Exercise brief: Emit an exact copy of the lines running from the start of the records to the line containing "image_save_jpeg : image", both included.

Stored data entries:
Class Imaging : Type := {
  tensor : Type;
  image : Type;
  image_size : image -> Z * Z;
  (* image.squeeze(0); (image * 255).byte(); Image.fromarray(image.cpu().numpy()) *)
  tensor_to_image : tensor -> exn + image;
  (* image.resize(size, resample) *)
  image_resize : image -> Z * Z -> resampling -> exn + image;
  (* image.save(buffer, format="JPEG", quality=q); buffer.getvalue() *)
  image_save_jpeg : image -> Z -> exn + list byte;
  (* Image.open(BytesIO(data)).size *)
  jpeg_size : list byte -> option (Z * Z);
  resize_size : forall im s f im',
    image_resize im s f = inr im' -> image_size im' = s;
  save_jpeg_size : forall im q data,
    image_save_jpeg im q = inr data -> jpeg_size data = Some (image_size im)
}.

Section Generator.

Context {lib : Imaging}.

(** What the host passes as IMAGE: a tensor; the function also accepts a PIL
    image. *)
Inductive frame : Type :=
| TensorFrame (t : tensor)
| ImageFrame (im : image).

Definition target_size : Z * Z := (384, 384).

Definition encode_image (img : frame) : exn + string :=
  match (match img with
         | TensorFrame t => tensor_to_image t
         | ImageFrame im => inr im
         end) with
  | inl e => inl e
  | inr im =>
      match image_resize im target_size LANCZOS with
      | inl e => inl e
      | inr resized =>
          match image_save_jpeg resized 30 with
          | inl e => inl e
          | inr buffered => inr (Base64.b64encode buffered)
          end
      end
  end.
(** The first [switch] of the loop body: whether the record is left out
    ([continue]) under the value of [path-only-nodes]. *)
Definition skipped (v : viper.t) (p : Path.t) : bool :=
  if decide (viper.path_only_nodes v = "config")
  then bool_decide (Path.Config p = TSFalse)
  else if decide (viper.path_only_nodes v = "state")
  then bool_decide (Path.Config p = TSTrue ∨ Path.Config p = TSUnset)
  else false.

(** [cfgElem], the node state element of a row. *)
Definition cfgElem (p : Path.t) : string :=
  if decide (Path.Config p = TSFalse) then "[ro]" else "[rw]".

(** The slice [ps] of the elements of a row.  [None] is the run-time
    panic of [path.Type.Name] on a record whose [Type] is nil. *)
Definition rowElems (v : viper.t) (p : Path.t) : option (list string) :=
  let ps := [] in
  let ps := if decide (viper.path_with_module v = "yes")
            then ps ++ [Path.Module_ p] else ps in
  let ps := if viper.path_node_state v then ps ++ [cfgElem p] else ps in
  let ps := if decide (viper.path_style v = "xpath") then ps ++ [Path.XPath p]
            else if decide (viper.path_style v = "restconf")
                 then ps ++ [Path.RestConfPath p]
                 else ps in
  if decide (viper.path_types v = "yes")
  then ty ← Path.Type_ p; Some (ps ++ [Type_.Name ty])
  else if decide (viper.path_types v = "detailed")
       then Some (ps ++ [Path.SType p])
       else Some ps.

(** The loop over [paths] in text format: the lines written by
    [fmt.Println], one event each, and [Err] if the loop panics. *)
Fixpoint textMode (v : viper.t) (paths : list Path.t) : M unit :=
  match paths with
  | [] => ret tt
  | p :: paths' =>
      if skipped v p then textMode v paths'
      else
        match rowElems v p with
        | None => fail "invalid memory address or nil pointer dereference"
        | Some ps =>
            (emit (Stdout (GoStrings.Join ps "  " +:+ newline))) ;;'
            textMode v paths'
        end
  end.

(** The loop of [RunE] over [ms.Modules], which gets the name [mn] of
    the module and removes the modules with a revision.  [iter] is the
    bindings of the map in the order in which [range] produces them
    (the loop deletes the current key only, so that every binding is
    produced once); the result is the map and [mn] after the loop. *)
Fixpoint rangeModules (iter : list (string * Module_.t))
    (Modules : gmap string Module_.t) (mn : string)
  : gmap string Module_.t * string :=
  match iter with
  | [] => (Modules, mn)
  | (k, m) :: iter' =>
      if GoStrings.Contains k "@"
      then rangeModules iter' (delete k Modules) mn
      else rangeModules iter' Modules (Module_.Name m)
  end.

Section RunE.

Variable v : viper.t.
Variable readFile : string → Res string.
Variable Tmpl : Type.
Variable Parse : string → Res Tmpl.
Variable Execute : Tmpl → templateIntput → string * option error.

(** [RunE] from the entry [e] of the module on: the walk, then the
    output in the format asked for.  An error of [Template] ends the
    process in [log.Fatal]. *)
Definition RunE (e : Entry.t) : M unit :=
  let paths :=
    Paths color.Bold color.Faint e Path.zero [] (negb (viper.path_no_color v)) in
  (if decide (viper.path_format v = "text") then textMode v paths else ret tt) ;;'
  (if decide (viper.path_format v = "html")
   then Template v readFile Tmpl Parse Execute
          (viper.path_template v) paths (viper.path_template_vars v)
   else ret tt).

End RunE.

End cmd.

(** ** Notions of the specification *)
Module Spec.
Import yang.
Import path.

(** The rows of the given records, none left out: the text loop
    without its filter. *)
Fixpoint printRows (v : viper.t) (paths : list Path.t) : M unit :=
  match paths with
  | [] => ret tt
  | p :: paths' =>
      match cmd.rowElems v p with
      | None => fail "invalid memory address or nil pointer dereference"
      | Some ps =>
          (emit (Stdout (GoStrings.Join ps "  " +:+ newline))) ;;'
          printRows v paths'
      end
  end.

(** *** Schema trees *)

(** A schema tree is well formed when the bindings of every [Dir] have
    distinct keys, as the bindings of a Go map do. *)
Fixpoint wf (e : Entry.t) : bool :=
  bool_decide (NoDup (fst <$> Entry.Dir e))
  && forallb (λ kc, wf (snd kc)) (Entry.Dir e).

(** The bindings of [e.Dir] in the order in which the walker visits
    them: the sorted keys, each with the entry it is bound to. *)
Definition sortedDir (e : Entry.t) : list (string * Entry.t) :=
  omap (λ k, pair k <$> lookup_dir k (Entry.Dir e))
       (sort_Strings (fst <$> Entry.Dir e)).

Definition children (e : Entry.t) : list Entry.t := snd <$> sortedDir e.

(** The number of leaf nodes of the tree under [e], [e] included. *)
Fixpoint leaves (e : Entry.t) : nat :=
  (if isLeaf e then 1 else 0)
  + sum_list ((λ kc, leaves (snd kc)) <$> Entry.Dir e).

(** [shuffled e e']: [e'] is [e] with the bindings of the maps stored
    in another order, at any depth. *)
Inductive shuffled : Entry.t → Entry.t → Prop :=
| shuffled_mk name node config key type dir dir' dir'' :
    dir ≡ₚ dir' →
    Forall2 (λ kc kc', fst kc = fst kc' ∧ shuffled (snd kc) (snd kc')) dir' dir'' →
    shuffled (Entry.mk name node config key type dir)
             (Entry.mk name node config key type dir'').

(** The chains of nodes from [e] down to each leaf under it, in the
    order in which the walker meets the leaves. *)
Fixpoint chains (e : Entry.t) : list (list Entry.t) :=
  let sub := (λ kc, (fst kc, chains (snd kc))) <$> Entry.Dir e in
  (if isLeaf e then [[e]] else [])
  ++ (cons e <$> mjoin (omap (λ k, lookup_dir k sub)
                             (sort_Strings (fst <$> Entry.Dir e)))).

(** A node declares a config-state when it is a container, a list, a
    leaf-list or a leaf and its state is set. *)
Definition declares (e : Entry.t) : bool :=
  match Entry.Node_ e with
  | ContainerNode | ListNode | LeafListNode | LeafNode _ =>
      bool_decide (Entry.Config e ≠ TSUnset)
  | ModuleNode | OtherNode => false
  end.

(** The state declared by the nearest declaring node of [up], a leaf
    followed by its ancestors from the parent to the root; [init] if no
    node declares one. *)
Fixpoint nearest (init : TriState) (up : list Entry.t) : TriState :=
  match up with
  | [] => init
  | e :: up' => if declares e then Entry.Config e else nearest init up'
  end.

(** *** Path segments and type strings *)

(** [strings.Index s sep]: where the first instance of [sep] in [s]
    starts, if there is one. *)
Fixpoint Index (s sep : string) : option nat :=
  if GoStrings.HasPrefix s sep then Some 0%nat
  else match s with
       | EmptyString => None
       | String _ s' => S <$> Index s' sep
       end.

(** The key names of a list: the pieces of its key between single
    spaces, and none for a list without key. *)
Definition keyNames (e : Entry.t) : list string :=
  if decide (Entry.Key e = "") then [] else GoStrings.Split (Entry.Key e) " ".

(** A key name: not empty, and without a space. *)
Definition keyName (k : string) : Prop := k ≠ "" ∧ Index k " " = None.

(** The segments of a list called [name] with the key names [keys],
    [decorate] being the decoration of key elements. *)
Definition xpathSegment (decorate : string → string) (name : string)
    (keys : list string) : string :=
  "/" +:+ name +:+ foldr (λ k rest, decorate ("[" +:+ k +:+ "=*]") +:+ rest) "" keys.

Your response:
Class Imaging : Type := {
  tensor : Type;
  image : Type;
  image_size : image -> Z * Z;
  (* image.squeeze(0); (image * 255).byte(); Image.fromarray(image.cpu().numpy()) *)
  tensor_to_image : tensor -> exn + image;
  (* image.resize(size, resample) *)
  image_resize : image -> Z * Z -> resampling -> exn + image;
  (* image.save(buffer, format="JPEG", quality=q); buffer.getvalue() *)
  image_save_jpeg : image -> Z -> exn + list byte;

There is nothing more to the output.